Jack Barry is 88 years old and has five children, but dedicates a lot of time to his son Tony, who is 52 and has an intellectual disability.

Tony has been accessing Endeavour Foundation services since 1975. Currently he attends Endeavour’s non-vocational Rosedale Street Day Centre four days per week, and receives Endeavour In-Home Support services seven hours per week.
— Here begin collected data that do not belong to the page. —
(** * ahkab.printing: the printing module of the simulator

    A shallow embedding of [ahkab/printing.py] and the properties of its
    console, warning and error helpers.

    The module writes to two process-wide streams and, inside
    [print_info_line], changes numpy's global print options for the
    duration of a [with] block.  Python code is embedded in a small monad
    that threads the state of the process (both streams and the numpy
    print options) and carries exceptions; what was written before an
    exception was raised stays written.

    The module runs under Python 2 and under Python 3 and asks
    [py3compat.PY2] which one it is; the embedding takes that flag, the
    constants of [options] and what Python makes of objects other than
    [None], booleans, integers and strings ([str()], the ['%g'] conversion,
    the comparison with a string, the addition to a string, the truth
    value) as parameters.

    Outside the embedding: the encoding of text (strings are sequences of
    characters, [codecs] wrappers do not change them), failures of the
    streams themselves (both streams accept every write), [str()] methods
    that raise ([str()] of every object returns a text), the file system
    ([open_utf8]) and the [tabulate] package ([table], [table_print]). *)

From Stdlib Require Import String Ascii ZArith List Bool Lia.
From Stdlib Require Import DecimalString Sorted Permutation.
Import ListNotations.

Local Open Scope Z_scope.
Local Open Scope list_scope.
Local Open Scope string_scope.

(** ** Characters that the source writes with escapes *)

Definition nl : string := String "010"%char EmptyString.
Definition tab : string := String "009"%char EmptyString.
Definition dquote : string := String "034"%char EmptyString.

(** ** Python values *)

(** The objects the module is handed: [None], booleans, integers, strings,
    and any other object (a float, a sympy symbol or expression, a numpy
    array), known by an identifier.  What [str()], ['%g'] and truth testing
    make of such an object is given by the environment (see
    [Section Printing]). *)
Inductive value : Type :=
| VNone
| VBool (b : bool)
| VInt (n : Z)
| VStr (s : string)
| VObj (id : nat).

Inductive exn : Type :=
| KeyError (key : value)
| TypeError
| ValueError
| OverflowError
| OtherError (tag : nat).

(** Equality of the keys of a dict.  Python's [==] and hashing identify
    [True] with [1] and [False] with [0]; the other objects that can be keys
    are hashable, and are taken to be equal only to themselves.  What [==]
    does on the values of a dict is [py_eq_str], below. *)
Definition key_norm (v : value) : value :=
  match v with
  | VBool b => VInt (Z.b2z b)
  | _ => v
  end.

Definition value_eqb (a b : value) : bool :=
  match key_norm a, key_norm b with
  | VNone, VNone => true
  | VInt m, VInt n => Z.eqb m n
  | VStr s, VStr t => String.eqb s t
  | VObj i, VObj j => Nat.eqb i j
  | _, _ => false
  end.

(** [v is None] *)
Definition is_None (v : value) : bool :=
  match v with
  | VNone => true
  | _ => false
  end.

(** [str(n)] for an integer. *)
Definition str_int (n : Z) : string := NilZero.string_of_int (Z.to_int n).

(** [sep.join(l)] *)
Fixpoint join (sep : string) (l : list string) : string :=
  match l with
  | [] => ""
  | [s] => s
  | s :: rest => s ++ sep ++ join sep rest
  end.

(** The text of a sequence of writes. *)
Definition text_of (writes : list string) : string :=
  fold_right String.append "" writes.

(** A dict, in iteration order. *)
Definition dict : Type := list (value * value).

Definition dict_keys (d : dict) : list value := map fst d.

Fixpoint dict_get (d : dict) (k : value) : option value :=
  match d with
  | [] => None
  | (k', v) :: rest => if value_eqb k' k then Some v else dict_get rest k
  end.

(** ** numpy's print options

    [numpy.get_printoptions()] returns the current options as a dict and
    [numpy.set_printoptions] updates the options that are passed and
    not [None]; the formatter is the exception, it is assigned on every
    call.  The arguments are taken to be options that numpy accepts. *)
Record printopts : Type := mkPrintopts {
  precision : Z;
  threshold : Z;
  edgeitems : Z;
  linewidth : Z;
  suppress : bool;
  nanstr : string;
  infstr : string;
  formatter : option nat
}.

Record printopts_kwargs : Type := mkKwargs {
  kw_precision : option Z;
  kw_threshold : option Z;
  kw_edgeitems : option Z;
  kw_linewidth : option Z;
  kw_suppress : option bool;
  kw_nanstr : option string;
  kw_infstr : option string;
  kw_formatter : option nat
}.

Definition or_current {A : Type} (given : option A) (current : A) : A :=
  match given with
  | Some a => a
  | None => current
  end.

Definition set_options (kw : printopts_kwargs) (o : printopts) : printopts :=
  {| precision := or_current (kw_precision kw) (precision o);
     threshold := or_current (kw_threshold kw) (threshold o);
     edgeitems := or_current (kw_edgeitems kw) (edgeitems o);
     linewidth := or_current (kw_linewidth kw) (linewidth o);
     suppress := or_current (kw_suppress kw) (suppress o);
     nanstr := or_current (kw_nanstr kw) (nanstr o);
     infstr := or_current (kw_infstr kw) (infstr o);
     formatter := kw_formatter kw |}.

(** The keyword arguments that unpacking [original], a dict returned by
    [get_printoptions], passes. *)
Definition as_kwargs (o : printopts) : printopts_kwargs :=
  {| kw_precision := Some (precision o);
     kw_threshold := Some (threshold o);
     kw_edgeitems := Some (edgeitems o);
     kw_linewidth := Some (linewidth o);
     kw_suppress := Some (suppress o);
     kw_nanstr := Some (nanstr o);
     kw_infstr := Some (infstr o);
     kw_formatter := formatter o |}.

(** ** The state of the process and the monad of Python code *)

Record world : Type := mkWorld {
  stdout : string;
  stderr : string;
  np_options : printopts
}.

Inductive outcome (A : Type) : Type :=
| Returned (a : A)
| Raised (e : exn).

Arguments Returned {A} a.
Arguments Raised {A} e.

Definition M (A : Type) : Type := world -> outcome A * world.

Definition ret {A : Type} (a : A) : M A := fun w => (Returned a, w).

Definition raise {A : Type} (e : exn) : M A := fun w => (Raised e, w).

Definition bind {A B : Type} (m : M A) (k : A -> M B) : M B :=
  fun w =>
    match m w with
    | (Returned a, w') => k a w'
    | (Raised e, w') => (Raised e, w')
    end.

Declare Scope py_scope.
Delimit Scope py_scope with py.
Notation "x <- m ;; k" := (bind m (fun x => k))
  (at level 61, m at next level, right associativity) : py_scope.
Notation "m ;; k" := (bind m (fun _ => k))
  (at level 61, right associativity) : py_scope.
Local Open Scope py_scope.

(** [for x in l: body(x)] *)
Fixpoint for_each {A : Type} (l : list A) (body : A -> M unit) : M unit :=
  match l with
  | [] => ret tt
  | x :: rest => body x ;; for_each rest body
  end.

Definition result_of {A : Type} (m : M A) (w : world) : outcome A := fst (m w).
Definition world_after {A : Type} (m : M A) (w : world) : world := snd (m w).

Definition returns_normally {A : Type} (m : M A) (w : world) : bool :=
  match result_of m w with
  | Returned _ => true
  | Raised _ => false
  end.

(** The process with the numpy print options replaced by [o]. *)
Definition with_options (o : printopts) (w : world) : world :=
  {| stdout := stdout w; stderr := stderr w; np_options := o |}.

(** ** The streams *)

Definition stdout_write (s : string) : M unit :=
  fun w => (Returned tt,
            {| stdout := stdout w ++ s;
               stderr := stderr w;
               np_options := np_options w |}).

Definition stderr_write (s : string) : M unit :=
  fun w => (Returned tt,
            {| stdout := stdout w;
               stderr := stderr w ++ s;
               np_options := np_options w |}).

(** [sys.stdout.flush()] *)
Definition stdout_flush : M unit := ret tt.

(** [d[k]] *)
Definition getitem (d : dict) (k : value) : M value :=
  match dict_get d k with
  | Some v => ret v
  | None => raise (KeyError k)
  end.

Definition np_get_printoptions : M printopts :=
  fun w => (Returned (np_options w), w).

Definition np_set_printoptions (kw : printopts_kwargs) : M unit :=
  fun w => (Returned tt,
            {| stdout := stdout w;
               stderr := stderr w;
               np_options := set_options kw (np_options w) |}).

(** [with cm: body] for a context manager that [contextlib.contextmanager]
    makes of a generator [a = enter; yield; leave(a)] whose [yield] is not
    inside a [try]: an exception of the body is thrown into the generator at
    the [yield], nothing there catches it, and it leaves the [with]
    statement without the code after the [yield] having run. *)
Definition with_generator {A B : Type}
    (enter : M A) (leave : A -> M unit) (body : M B) : M B :=
  fun w =>
    match enter w with
    | (Raised e, w1) => (Raised e, w1)
    | (Returned a, w1) =>
        match body w1 with
        | (Raised e, w2) => (Raised e, w2)
        | (Returned b, w2) =>
            match leave a w2 with
            | (Raised e, w3) => (Raised e, w3)
            | (Returned _, w3) => (Returned b, w3)
            end
        end
    end.

(** The generator [printoptions]: the part before the [yield] and the part
    after it.  Positional and keyword arguments are both passed on to
    [numpy.set_printoptions]; they are embedded as one record. *)
Definition printoptions_enter (kw : printopts_kwargs) : M printopts :=
  original <- np_get_printoptions ;;
  np_set_printoptions kw ;;
  ret original.

Definition printoptions_leave (original : printopts) : M unit :=
  np_set_printoptions (as_kwargs original).

Definition printoptions {B : Type} (kw : printopts_kwargs) (body : M B) : M B :=
  with_generator (printoptions_enter kw) printoptions_leave body.

(** ** Sorting with a comparison function

    Python 2's [list.sort(cmp)] is a stable sort that places [x] before [y]
    when [cmp(x, y) < 0].  The result of a stable sort is determined by the
    list and the comparison; it is computed here by insertion. *)
Section Sorting.
Context {A : Type}.
Variable cmp : A -> A -> comparison.

Fixpoint insert_cmp (a : A) (l : list A) : list A :=
  match l with
  | [] => [a]
  | y :: rest =>
      match cmp a y with
      | Gt => y :: insert_cmp a rest
      | _ => a :: l
      end
  end.

Fixpoint sort_cmp (l : list A) : list A :=
  match l with
  | [] => []
  | a :: rest => insert_cmp a (sort_cmp rest)
  end.

(** The comparison does not place [a] after [b]. *)
Definition not_after (a b : A) : Prop := cmp a b <> Gt.
End Sorting.
Lemma saver_receives_options_without_engine_witness :
  exists saver forwarded,
    altair_saver (sample_env None (Some sample_saver)) = Some saver
    /\ _spec_to_mimebundle_with_engine (sample_env None (Some sample_saver))
         sample_spec "pdf" (PyStr "vega-lite")
         (<[ "engine" := PyStr "altair_saver" ]> {[ "scale_factor" := PyInt 2 ]})
         sample_state
       = render saver sample_spec "pdf" (PyStr "vega-lite") forwarded
           sample_state
    /\ forwarded !! "engine" = None
    /\ (forall k, k <> "engine" ->
          forwarded !! k
          = (<[ "engine" := PyStr "altair_saver" ]>
               ({[ "scale_factor" := PyInt 2 ]} : gmap string pyval)) !! k).
Proof.
  apply (saver_receives_options_without_engine
           (sample_env None (Some sample_saver)) sample_spec "pdf"
           (PyStr "vega-lite")
           (<[ "engine" := PyStr "altair_saver" ]> {[ "scale_factor" := PyInt 2 ]})
           sample_state).
  rewrite lookup_insert_eq. reflexivity.
Defined.

(** ** Whole calls through the engine branch *)

(** What the dispatch makes of a converter's outcome. *)
Lemma dispatch_vega {Spec : Type} (vlc : vl_convert_module Spec) (spec : Spec)
    (vl_version : string) (kwargs : gmap string pyval) (s : registry_state) :
  fst (vlconvert_dispatch vlc spec "vega" vl_version kwargs s)
  = match fst (vegalite_to_vega vlc spec vl_version s) with
    | Returned vg => Returned {[ "application/vnd.vega.v5+json" := PaySpec vg ]}
    | Raised e => Raised e
    end.
Proof.
  unfold vlconvert_dispatch, bind. cbn.
  destruct (vegalite_to_vega vlc spec vl_version s) as [[vg | e] s1]; reflexivity.
Qed.

Lemma dispatch_svg {Spec : Type} (vlc : vl_convert_module Spec) (spec : Spec)
    (vl_version : string) (kwargs : gmap string pyval) (s : registry_state) :
  fst (vlconvert_dispatch vlc spec "svg" vl_version kwargs s)
  = match fst (vegalite_to_svg vlc spec vl_version s) with
    | Returned svg => Returned {[ "image/svg+xml" := PayText svg ]}
    | Raised e => Raised e
    end.
Proof.
  unfold vlconvert_dispatch, bind. cbn.
  destruct (vegalite_to_svg vlc spec vl_version s) as [[svg | e] s1]; reflexivity.
Qed.

Lemma dispatch_png {Spec : Type} (vlc : vl_convert_module Spec) (spec : Spec)
    (vl_version : string) (kwargs : gmap string pyval) (s : registry_state) :
  fst (vlconvert_dispatch vlc spec "png" vl_version kwargs s)
  = match fst (vegalite_to_png vlc spec vl_version
                 (default (PyFloat 1 0) (kwargs !! "scale_factor")) s) with
    | Returned png => Returned {[ "image/png" := PayBytes png ]}
    | Raised e => Raised e
    end.
Proof.
  unfold vlconvert_dispatch, bind. cbn.
  destruct (vegalite_to_png vlc spec vl_version _ s) as [[png | e] s1];
    reflexivity.
Qed.
(** * BuildlessTypeScript: the comment scanner of [src/compiler/scanner.ts]

    A shallow embedding of the code added to the TypeScript scanner to
    recognise TS comments ([/*: T */] and [/*:: decl */]):

    - [commentScan], the delimiter classifier;
    - [createTSCommentScanner], the clonable cursor built on it, with the
      [Map] objects it allocates and shares kept in an explicit store;
    - [createTSSyntaxTracker], the range classifier;
    - the comment paths of [skipTrivia] and of the token scanner's [scan];
    - the functions around them: [couldStartTrivia], [iterateCommentRanges]
      with the functions that call it, [computeLineStarts],
      [lookupInUnicodeMap], and the UTF-16 helpers.

    Strings are sequences of UTF-16 code units, positions are integers, and
    a JavaScript [Map<number, _>] is a [gmap Z _]. *)

From Stdlib Require Import ZArith Lia Bool Ascii String.
From stdpp Require Import base option list gmap sorting strings.

Local Open Scope Z_scope.

(** ** Source text *)

(** A JavaScript string: its UTF-16 code units. *)
Definition Text := list Z.

Definition text_length (text : Text) : Z := Z.of_nat (length text).

(** [text.charCodeAt(i)]; [None] stands for [NaN]. *)
Definition charCodeAt (text : Text) (i : Z) : option Z :=
  if 0 <=? i then text !! Z.to_nat i else None.

(** [s.codePointAt(i)]; [None] stands for [undefined]. *)
Definition codePointAt (text : Text) (i : Z) : option Z :=
  match charCodeAt text i with
  | None => None
  | Some first =>
      if (0xD800 <=? first) && (first <=? 0xDBFF) then
        match charCodeAt text (i + 1) with
        | Some second =>
            if (0xDC00 <=? second) && (second <=? 0xDFFF)
            then Some ((first - 0xD800) * 0x400 + (second - 0xDC00) + 0x10000)
            else Some first
        | None => Some first
        end
      else Some first
  end.
(** ** The patterns of the header and footer parts *)

Lemma digit_chars c : digit c <-> c ∈ lit "0123456789".
Proof.
  unfold digit. split.
  - destruct c as [[] [] [] [] [] [] [] []]; vm_compute; intros H;
      try discriminate; repeat (first [left | right]).
  - intros H. vm_compute in H.
    repeat (apply elem_of_cons in H as [->|H]; [reflexivity|]). inversion H.
Qed.

Lemma dot_accepts_spec c : Re.dot_accepts c = true <-> c <> nl.
Proof.
  unfold Re.dot_accepts. rewrite negb_true_iff, bool_decide_eq_false. reflexivity.
Qed.

Lemma matches_literal p s : Re.matches (Re.literal p) s <-> s = p.
Proof.
  split.
  - revert s. induction p as [|c p IH]; cbn [Re.literal]; intros s H.
    + inversion H. reflexivity.
    + inversion H as [| | | |? ? s1 s2 H1 H2| | | |]; subst.
      inversion H1; subst. cbn. f_equal. apply IH. exact H2.
  - intros ->. induction p as [|c p IH]; cbn [Re.literal]; [constructor|].
    change (c :: p) with ([c] ++ p). constructor; [constructor | exact IH].
Qed.

Lemma matches_star_range lo hi s :
  Re.matches (Re.Star (Re.Range lo hi)) s
  <-> Forall (fun c => Re.in_range lo hi c = true) s.
Proof.
  split.
  - intros H. remember (Re.Star (Re.Range lo hi)) as r eqn:Hr.
    induction H as [| | | | | | | |r s1 s2 H1 _ H2 IH2]; try discriminate.
    + constructor.
    + injection Hr as ->. inversion H1; subst.
      constructor; [assumption|]. apply IH2. reflexivity.
  - induction 1 as [|c s Hc _ IH]; [constructor|].
    change (c :: s) with ([c] ++ s). constructor; [constructor; exact Hc | exact IH].
Qed.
“It has been difficult. Yes, I’ve had to
make sacrifices,” said Jack.

Furthermore, Jack realises that as he is
getting on in years he won’t always be
able to personally support Tony in the
future, so he has spent a lot of time
ensuring Tony will continue to be well
looked after.

“Although Tony is fortunate in receiving
Endeavour In-Home Support services, this
will not be adequate when I’m no longer
around,” said Jack.

“But I know that Tony is lucky – he has a
supportive family, a financial plan, and
receives support from the Endeavour
Foundation.”

“But I know many other parent carers
who are asking, what is going to happen
to their son or daughter when they die?”

Unlike previous generations when people
with lifelong disability were unlikely to
outlive their parents and often lived in
institutions, the majority of people with
a disability now receive their care from a
parent or loved one.

Data from the Australian Bureau of Statistics indicates that there are an estimated 6,400 parent carers aged over 65 years caring for a son or daughter with a disability, and there are an another 44,000 parent primary carers aged 45-64.

“Governments have never dealt with anything like this before.” said Jack. “There is a drastic lack of accommodation options for people with a disability right now, which is going to reach crisis point when the current generation of carers are no longer able to care.”